Laura Erickson's For the Birds

Monday, December 28, 2020

Christmas Bird Count 2020

Madison Audubon Christmas Bird Count 1979
Madison CBC Compilation, 1979

In December, 1976, I did my first Christmas Bird Count, in Madison, Wisconsin. It immediately became a treasured annual tradition. After doing four bird counts in Madison, we moved to Duluth in 1981 and I switched to the Duluth counts. My daughter Katie was born on December 10, 1983. We came home from the hospital on the 13th, but I wasn’t nearly ready to participate in that year’s count on the 17th. That was the only year I missed until Katie was in college and needed a ride home from Oberlin right on the weekend of the count. I also had to miss in 2008 and 2009 when I was working at the Cornell Lab of Ornithology. Since then, I’ve missed several counts due to spending time with Katie in New York. 

The Christmas Bird Count is a sacred tradition for a great many birders—some even do several year after year. As much as I love both the feeling of tradition and doing the actual count, I never felt too bad missing it for my daughter. 

Now, thanks to the pandemic, Katie and her husband refugeed to Duluth to live with us for the duration. If it were still just the two of them, I’d have been able to do the bird count on December 20, with modifications for social distancing but sort of close to normal, but there’s also a new baby in the picture. I spend at least a couple of hours with Walter every morning, after Katie feeds him, so she and Michael can get a bit of uninterrupted sleep. 

And this year, because of the pandemic, we’re being extra cautious anyway. Russ and I are both pushing 70, putting us at higher risk, and my heart attack this past January puts me at even more risk. No way would we consider putting a baby and nursing mother at risk with carelessness, so I didn’t go out with my usual Christmas Bird Count group. Janet Riegle, who does a much better job of leading the group covering our count area than I did anyway, did most of the route with JR Kelsey while I kept track of the few birds at my feeder during my precious Walter time. Then Russ and I took a nice walk to cover at least a couple miles of our count area.  

Black-capped Chickadee in Northern White-Cedar
Black-capped Chickadee on our CBC route, a few blocks from home.
Bald Eagle
Russ's and my Bald Eagle on the CBC

We didn’t see any species that other people hadn’t also seen, with only 6 species on our walk—a Bald Eagle was the only one I hadn’t seen in my own yard. And my yard list was pretty paltry, too—just 9 species, the best being Red-bellied and Pileated Woodpeckers.

So my contribution was pretty paltry, but the overall Duluth Christmas Bird Count results were surprisingly good. Two never-before-seen species were added to the official count list—Yellow-bellied Sapsucker and Eastern Screech-Owl. My dear friend Erik Bruhnke planted himself at Hawk Ridge all day, where he counted a record-smashing 83 Bald Eagles. Other birders tallied 44 eagles, but only individuals that were unlikely to have passed by Hawk Ridge were included in the day’s final tally of 112. This year’s 36 Pileated Woodpeckers tallied broke the previous record of 34 set in 2007.

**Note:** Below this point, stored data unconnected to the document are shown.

(* ===== verification/Machine.v ===== *)
(** * The effect continuation machine ([machine.rs])

    A suspended host effect is resumed through a one-shot token.  Every method
    takes the machine and returns its answer with the machine after the call; a
    refused call leaves the machine as it was.  The generation is a [u64]:
    [generation += 1] panics on overflow when debug assertions are compiled in
    and wraps otherwise. *)

From stdpp Require Import base tactics list strings.
From Stdlib Require Import NArith Lia.
From S2P Require Import Prelude ScopedMap.

Inductive EffectState := Running | Suspended | Completed | Failed | Cancelled.

#[global] Instance effect_state_eq_dec : EqDecision EffectState.
Proof. solve_decision. Defined.

Record ResumeToken := mkToken {
  token_cell_id : string;
  token_node_id : string;
  token_origin : string;
  token_generation : N;
}.

#[global] Instance resume_token_eq_dec : EqDecision ResumeToken.
Proof. solve_decision. Defined.

Record EffectMachine := mkMachine {
  cell_id : string;
  node_id : string;
  origin : string;
  generation : N;
  state : EffectState;
}.

Inductive EffectMachineError :=
| InvalidState (operation : string) (from : EffectState)
| StaleContinuation.

Section Machine.
Context `{BuildProfile}.

Definition machine_new (cell_id node_id origin : string) : EffectMachine :=
  mkMachine cell_id node_id origin 0 Running.

Definition set_state (st : EffectState) (m : EffectMachine) : EffectMachine :=
  mkMachine (cell_id m) (node_id m) (origin m) (generation m) st.

Definition invalid (operation : string) (m : EffectMachine) : EffectMachineError :=
  InvalidState operation (state m).

(** [self.generation += 1] on a [u64]. *)
Definition next_generation (g : N) : option N :=
  if (g <? usize_max)%N then Some (g + 1)%N
  else if debug_assertions then None else Some 0%N.

Definition suspend (m : EffectMachine) : outcome EffectMachineError ResumeToken * EffectMachine :=
  if bool_decide (state m <> Running) then (Err (invalid "suspend" m), m)
  else
    match next_generation (generation m) with
    | None => (Panicked, m)
    | Some g =>
        (Ok (mkToken (cell_id m) (node_id m) (origin m) g),
         mkMachine (cell_id m) (node_id m) (origin m) g Suspended)
    end.

Definition resume (token : ResumeToken) (m : EffectMachine)
    : outcome EffectMachineError unit * EffectMachine :=
  if bool_decide (state m <> Suspended) then (Err (invalid "resume" m), m)
  else if negb (String.eqb (token_cell_id token) (cell_id m))
       || negb (String.eqb (token_node_id token) (node_id m))
       || negb (String.eqb (token_origin token) (origin m))
       || negb (token_generation token =? generation m)%N
  then (Err StaleContinuation, m)
  else (Ok tt, set_state Running m).

Definition terminal (operation : string) (next : EffectState) (m : EffectMachine)
    : outcome EffectMachineError unit * EffectMachine :=
  if negb (bool_decide (state m = Running) || bool_decide (state m = Suspended))
  then (Err (invalid operation m), m)
  else (Ok tt, set_state next m).

Definition complete : EffectMachine -> outcome EffectMachineError unit * EffectMachine :=
  terminal "complete" Completed.
Definition fail_ : EffectMachine -> outcome EffectMachineError unit * EffectMachine :=
  terminal "fail" Failed.
Definition cancel : EffectMachine -> outcome EffectMachineError unit * EffectMachine :=
  terminal "cancel" Cancelled.

(** ** Runs of the machine *)

Inductive command := CSuspend | CResume (token : ResumeToken) | CComplete | CFail | CCancel.

(** What a call answered: a token, plain success, or a refusal. *)
Inductive answer := Issued (token : ResumeToken) | Done | Refused (e : EffectMachineError) | Crashed.

Definition unit_answer (r : outcome EffectMachineError unit * EffectMachine) : answer * EffectMachine :=
  (match r.1 with Ok _ => Done | Err e => Refused e | Panicked | OutOfFuel => Crashed end, r.2).

Definition machine_step (c : command) (m : EffectMachine) : answer * EffectMachine :=
  match c with
  | CSuspend =>
      let r := suspend m in
      (match r.1 with Ok t => Issued t | Err e => Refused e | Panicked | OutOfFuel => Crashed end, r.2)
  | CResume t => unit_answer (resume t m)
  | CComplete => unit_answer (complete m)
  | CFail => unit_answer (fail_ m)
  | CCancel => unit_answer (cancel m)
  end.

Fixpoint machine_run (cs : list command) (m : EffectMachine) : list (command * answer) * EffectMachine :=
  match cs with
  | [] => ([], m)
  | c :: cs' =>
      let '(a, m1) := machine_step c m in
      let '(trace, m2) := machine_run cs' m1 in
      ((c, a) :: trace, m2)
  end.

(** The step relation: one call and its answer. *)
Inductive machine_steps : EffectMachine -> list (command * answer) -> EffectMachine -> Prop :=
| steps_nil m : machine_steps m [] m
| steps_cons m c a m1 trace m2 :
    machine_step c m = (a, m1) -> machine_steps m1 trace m2 ->
    machine_steps m ((c, a) :: trace) m2.

Lemma machine_run_steps cs m : machine_steps m (machine_run cs m).1 (machine_run cs m).2.
Proof.
  revert m. induction cs as [|c cs IH]; intros m; cbn; [constructor|].
  destruct (machine_step c m) as [a m1] eqn:E. specialize (IH m1).
  destruct (machine_run cs m1) as [trace m2]. by econstructor.
Qed.

(** ** Tokens *)

Definition issued (x : command * answer) : option ResumeToken :=
  match x with (CSuspend, Issued t) => Some t | _ => None end.
Definition accepted (x : command * answer) : option ResumeToken :=
  match x with (CResume t, Done) => Some t | _ => None end.
Definition ended (x : command * answer) : bool :=
  match x with (CComplete, Done) | (CFail, Done) | (CCancel, Done) => true | _ => false end.

Definition is_terminal (st : EffectState) : Prop := st = Completed \/ st = Failed \/ st = Cancelled.

(** The token the machine answers to. *)
Definition current_token (m : EffectMachine) : ResumeToken :=
  mkToken (cell_id m) (node_id m) (origin m) (generation m).

Lemma resume_spec t m :
  resume t m = if decide (state m = Suspended /\ t = current_token m)
               then (Ok tt, set_state Running m)
               else (Err (if decide (state m = Suspended) then StaleContinuation
                          else InvalidState "resume" (state m)), m).
Proof.
  unfold resume, current_token, invalid. case_bool_decide as Hs.
  - rewrite decide_False by naive_solver. by rewrite decide_False.
  - rewrite (decide_True (P := state m = Suspended)) by done.
    destruct t as [c n o g]; cbn.
    destruct (String.eqb_spec c (cell_id m)), (String.eqb_spec n (node_id m)),
      (String.eqb_spec o (origin m)), (N.eqb_spec g (generation m)); cbn;
      first [rewrite decide_True by (split; congruence) | rewrite decide_False by naive_solver]; done.
Qed.

(** Every call preserves the identity of the machine; its state and generation
    change only as listed. *)
Lemma machine_step_cases c m a m1 :
  machine_step c m = (a, m1) ->
  (m1 = m /\ issued (c, a) = None /\ accepted (c, a) = None /\ ended (c, a) = false)
  \/ (exists g, state m = Running /\ next_generation (generation m) = Some g
        /\ m1 = mkMachine (cell_id m) (node_id m) (origin m) g Suspended
        /\ issued (c, a) = Some (current_token m1) /\ accepted (c, a) = None /\ ended (c, a) = false)
  \/ (state m = Suspended /\ m1 = set_state Running m
        /\ issued (c, a) = None /\ accepted (c, a) = Some (current_token m) /\ ended (c, a) = false)
  \/ (exists st, (state m = Running \/ state m = Suspended) /\ is_terminal st /\ m1 = set_state st m
        /\ issued (c, a) = None /\ accepted (c, a) = None /\ ended (c, a) = true).
Proof.
  destruct c as [|t| | |]; cbn.
  - unfold suspend. case_bool_decide as Hs; [intros [= <- <-]; by left|].
    destruct (next_generation (generation m)) as [g|] eqn:E; intros [= <- <-]; [|by left].
    right; left. by exists g.
  - rewrite resume_spec. case_decide as Hd; cbn; intros [= <- <-]; [|by left].
    destruct Hd as [Hs ->]. right; right; left. done.
  - unfold complete, terminal, is_terminal. repeat case_bool_decide; cbn; intros [= <- <-];
      first [by left | right; right; right; exists Completed; split_and!; naive_solver].
  - unfold fail_, terminal, is_terminal. repeat case_bool_decide; cbn; intros [= <- <-];
      first [by left | right; right; right; exists Failed; split_and!; naive_solver].
  - unfold cancel, terminal, is_terminal. repeat case_bool_decide; cbn; intros [= <- <-];
      first [by left | right; right; right; exists Cancelled; split_and!; naive_solver].
Qed.

(** A refusal because of the state. *)
Definition refused_in (st : EffectState) (x : command * answer) : Prop :=
  exists operation, x.2 = Refused (InvalidState operation st).

Lemma machine_step_terminal c m :
  is_terminal (state m) -> exists operation, machine_step c m = (Refused (InvalidState operation (state m)), m).
Proof.
  intros Ht. destruct c; cbn; unfold suspend, resume, complete, fail_, cancel, terminal, invalid;
    destruct Ht as [Hs|[Hs|Hs]]; rewrite Hs; cbn; by eexists.
Qed.

Lemma machine_steps_terminal m trace m' :
  machine_steps m trace m' -> is_terminal (state m) -> m' = m /\ Forall (refused_in (state m)) trace.
Proof.
  induction 1 as [m|m c a m1 trace m2 Hstep _ IH]; intros Ht; [by split|].
  destruct (machine_step_terminal c m Ht) as [op Hc]. rewrite Hstep in Hc. injection Hc as -> ->.
  destruct (IH Ht) as [-> HF]. split; [done|]. constructor; [by eexists|done].
Qed.

Lemma machine_steps_app m t1 t2 m' :
  machine_steps m (t1 ++ t2) m' -> exists m1, machine_steps m t1 m1 /\ machine_steps m1 t2 m'.
Proof.
  revert m. induction t1 as [|x t1 IH]; intros m Hs; [exists m; split; [constructor|done]|].
  cbn in Hs. inversion Hs as [|? c a m1 ? ? Hstep Hrest]; subst.
  destruct (IH _ Hrest) as (m2 & ? & ?). exists m2. split; [by econstructor|done].
Qed.

(** The tokens accepted from here on are not older than the current generation. *)
Definition not_before (m : EffectMachine) (t : ResumeToken) : Prop :=
  if decide (state m = Suspended) then (generation m <= token_generation t)%N
  else (generation m < token_generation t)%N.

Lemma accepted_fresh m trace m' :
  machine_steps m trace m' -> (generation m + len trace <= usize_max)%N ->
  NoDup (omap accepted trace) /\ Forall (not_before m) (omap accepted trace).
Proof.
  induction 1 as [m|m c a m1 trace m2 Hstep _ IH]; intros Hb; [by split; constructor|].
  rewrite len_cons in Hb. unfold not_before in *.
  destruct (machine_step_cases c m a m1 Hstep)
    as [(-> & _ & Ha & _)|[(g & Hs & Hg & -> & _ & Ha & _)
       |[(Hs & -> & _ & Ha & _)|(st & Hs & Ht & -> & _ & Ha & _)]]];
    cbn [omap list_omap]; rewrite Ha.
  - apply IH. lia.
  - unfold next_generation in Hg. rewrite (proj2 (N.ltb_lt _ _)) in Hg by lia.
    injection Hg as <-. cbn in IH. destruct IH as [Hn HF]; [lia|]. split; [done|].
    eapply Forall_impl; [exact HF|]. intros t. rewrite Hs, !decide_True, decide_False by done. lia.
  - cbn in IH. destruct IH as [Hn HF]; [lia|]. rewrite Hs. split; constructor; auto.
    + intros Hin. eapply Forall_forall in HF; [|exact Hin]. rewrite decide_False in HF by done.
      cbn in HF. lia.
    + rewrite decide_True by done. cbn. lia.
    + eapply Forall_impl; [exact HF|]. intros t. rewrite decide_True, decide_False by done. lia.
  - cbn [state set_state generation] in IH. destruct IH as [Hn HF]; [lia|]. split; [done|].
    eapply Forall_impl; [exact HF|]. intros t. cbn beta.
    rewrite (decide_False (P := st = Suspended)) by (destruct Ht as [->|[->| ->]]; done).
    clear HF. intros Hlt. case_decide; lia.
Qed.

Lemma accepted_issued m pre t post m' :
  machine_steps m (pre ++ (CResume t, Done) :: post) m' ->
  t ∈ omap issued pre \/ (state m = Suspended /\ t = current_token m).
Proof.
  revert m. induction pre as [|x pre IH]; intros m Hs; cbn in Hs.
  - inversion Hs as [|? c a m1 ? ? Hstep Hrest]; subst. right.
    destruct (machine_step_cases _ _ _ _ Hstep)
      as [(_ & _ & Ha & _)|[(g & _ & _ & _ & _ & Ha & _)|[(Hst & _ & _ & Ha & _)|(st & _ & _ & _ & _ & Ha & _)]]];
      try discriminate Ha. injection Ha as ->. done.
  - inversion Hs as [|? c a m1 ? ? Hstep Hrest]; subst. destruct (IH _ Hrest) as [Hin|[Hst ->]].
    + left. cbn [omap list_omap]. case_match; [by right|done].
    + destruct (machine_step_cases _ _ _ _ Hstep)
        as [(-> & _)|[(g & _ & _ & Hm & Hi & _)|[(_ & -> & _)|(st & _ & Ht & -> & _)]]].
      * by right.
      * left. cbn [omap list_omap]. rewrite Hi. by left.
      * done.
      * cbn in Hst. subst st. by destruct Ht as [?|[?|?]].
Qed.
End Machine.

(** continuations are one-shot.  In every run of a fresh machine (of fewer than
    2^64 calls) each successful resume presents a token that an earlier suspend
    of this very machine issued, and no token is accepted twice. *)
Lemma resume_one_shot `{BuildProfile} cell node origin cs :
  (len cs < usize_max)%N ->
  let trace := (machine_run cs (machine_new cell node origin)).1 in
  NoDup (omap accepted trace) /\
  forall pre t post, trace = pre ++ (CResume t, Done) :: post -> t ∈ omap issued pre.
Proof.
  intros Hlen trace. pose proof (machine_run_steps cs (machine_new cell node origin)) as Hs.
  assert (Hl : len trace = len cs).
  { unfold trace, len. f_equal. generalize (machine_new cell node origin) as m. clear.
    induction cs as [|c cs IH]; intros m; cbn; [done|]. destruct (machine_step c m) as [a m1].
    specialize (IH m1). destruct (machine_run cs m1). cbn in *. by rewrite IH. }
  split.
  - eapply accepted_fresh; [exact Hs|]. cbn. fold trace. lia.
  - intros pre t post Ht. fold trace in Hs. rewrite Ht in Hs.
    destruct (accepted_issued _ _ _ _ _ Hs) as [Hin|[[=] _]]. done.
Qed.

Lemma resume_one_shot_witness :
  let t := mkToken "c" "n" "o" 1 in
  let cs := [CSuspend; CResume t; CSuspend; CResume t; CCancel] in
  (len cs < usize_max)%N /\
  let trace := (@machine_run true cs (machine_new "c" "n" "o")).1 in
  NoDup (omap accepted trace) /\
  forall pre t post, trace = pre ++ (CResume t, Done) :: post -> t ∈ omap issued pre.
Proof.
  intros t cs. split; [vm_compute; reflexivity|].
  apply (@resume_one_shot true "c" "n" "o" cs). vm_compute. reflexivity.
Defined.

(** ending is final.  Once a call of complete, fail or cancel has succeeded,
    the machine never changes again and every later call, whatever token it
    presents, is refused with [InvalidState]; so at most one ending succeeds. *)
Lemma machine_ends_once `{BuildProfile} m pre x post m' :
  machine_steps m (pre ++ x :: post) m' -> ended x = true ->
  is_terminal (state m') /\ Forall (refused_in (state m')) post.
Proof.
  intros (m1 & _ & Hs)%machine_steps_app He. inversion Hs as [|? c a m2 ? ? Hstep Hrest]; subst.
  assert (Ht : is_terminal (state m2)).
  { destruct (machine_step_cases c m1 a m2 Hstep)
      as [(_ & _ & _ & E)|[(g & _ & _ & _ & _ & _ & E)|[(_ & _ & _ & _ & E)|(st & _ & Ht & -> & _)]]];
      [congruence..|done]. }
  destruct (machine_steps_terminal _ _ _ Hrest Ht) as [-> HF]. by split.
Qed.

Lemma machine_ends_once_witness :
  let m := machine_new "c" "n" "o" in
  let m' := set_state Cancelled m in
  @machine_steps true m ([] ++ (CCancel, Done) :: [(CComplete, Refused (InvalidState "complete" Cancelled))]) m'
  /\ is_terminal (state m')
  /\ Forall (refused_in (state m')) [(CComplete, Refused (InvalidState "complete" Cancelled))].
Proof.
  intros m m'. assert (Hs : @machine_steps true m
    ([] ++ (CCancel, Done) :: [(CComplete, Refused (InvalidState "complete" Cancelled))]) m')
    by exact (@machine_run_steps true [CCancel; CComplete] m).
  split; [exact Hs|]. apply (@machine_ends_once true m [] (CCancel, Done) _ m' Hs). reflexivity.
Defined.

Other splendid birds found on count day included California Gull, Great Gray Owl, and Townsend’s Solitaire. Tim Dawson had a Brown Thrasher at his feeder—a December sighting of that bird, one of my very favorite species, would be a thrill, but there were already 10 previous Duluth Christmas Bird Count sightings of that one. Two Northern Flickers were also tallied, the 10th time for that species. Janet found a Hermit Thrush in our count area—had I been part of my usual group, it would have been the first I’d ever seen on a Christmas Bird Count.

There were more Rough-legged Hawks than usual—11, the third highest total ever—which makes sense in a year when so many were tallied from Hawk Ridge in the fall. Common Ravens, Red-bellied Woodpeckers, House Finches, White-winged Crossbills, and Bohemian Waxwings were all seen in above normal numbers. And the species that have been steady in my backyard—Hairy and Downy Woodpeckers and both nuthatches—were counted in much higher numbers this year than last year. 

The Sax-Zim Bog count on December 14 broke its all-time record with 39 species, including a first-time-ever Red-bellied Woodpecker. 

One of my favorite counts, though I’ve only been able to participate a handful of times over the years, the Isabella count, takes place on Saturday, January 2. I won’t be participating thanks to the pandemic and grandma duties, but one of my favorite annual winter traditions is reading Steve Wilson’s wonderful pre-count invitation and then his post-count summary. The Christmas Bird Count season lasts through January 5. 

During this once-in-a-lifetime emergency, it’s lovely to maintain the traditions we can, even if they must be modified so we can protect each other. If people stay prudent about social distancing and getting vaccinated as their turns come up, next year I may be back doing Christmas Bird Counts the normal way. But even when family priorities keep me from fully participating, it’s always fun keeping track of what other people are seeing. 

I hope you’re having a lovely, if subdued, holiday season, too. Stay safe and well, dear listener.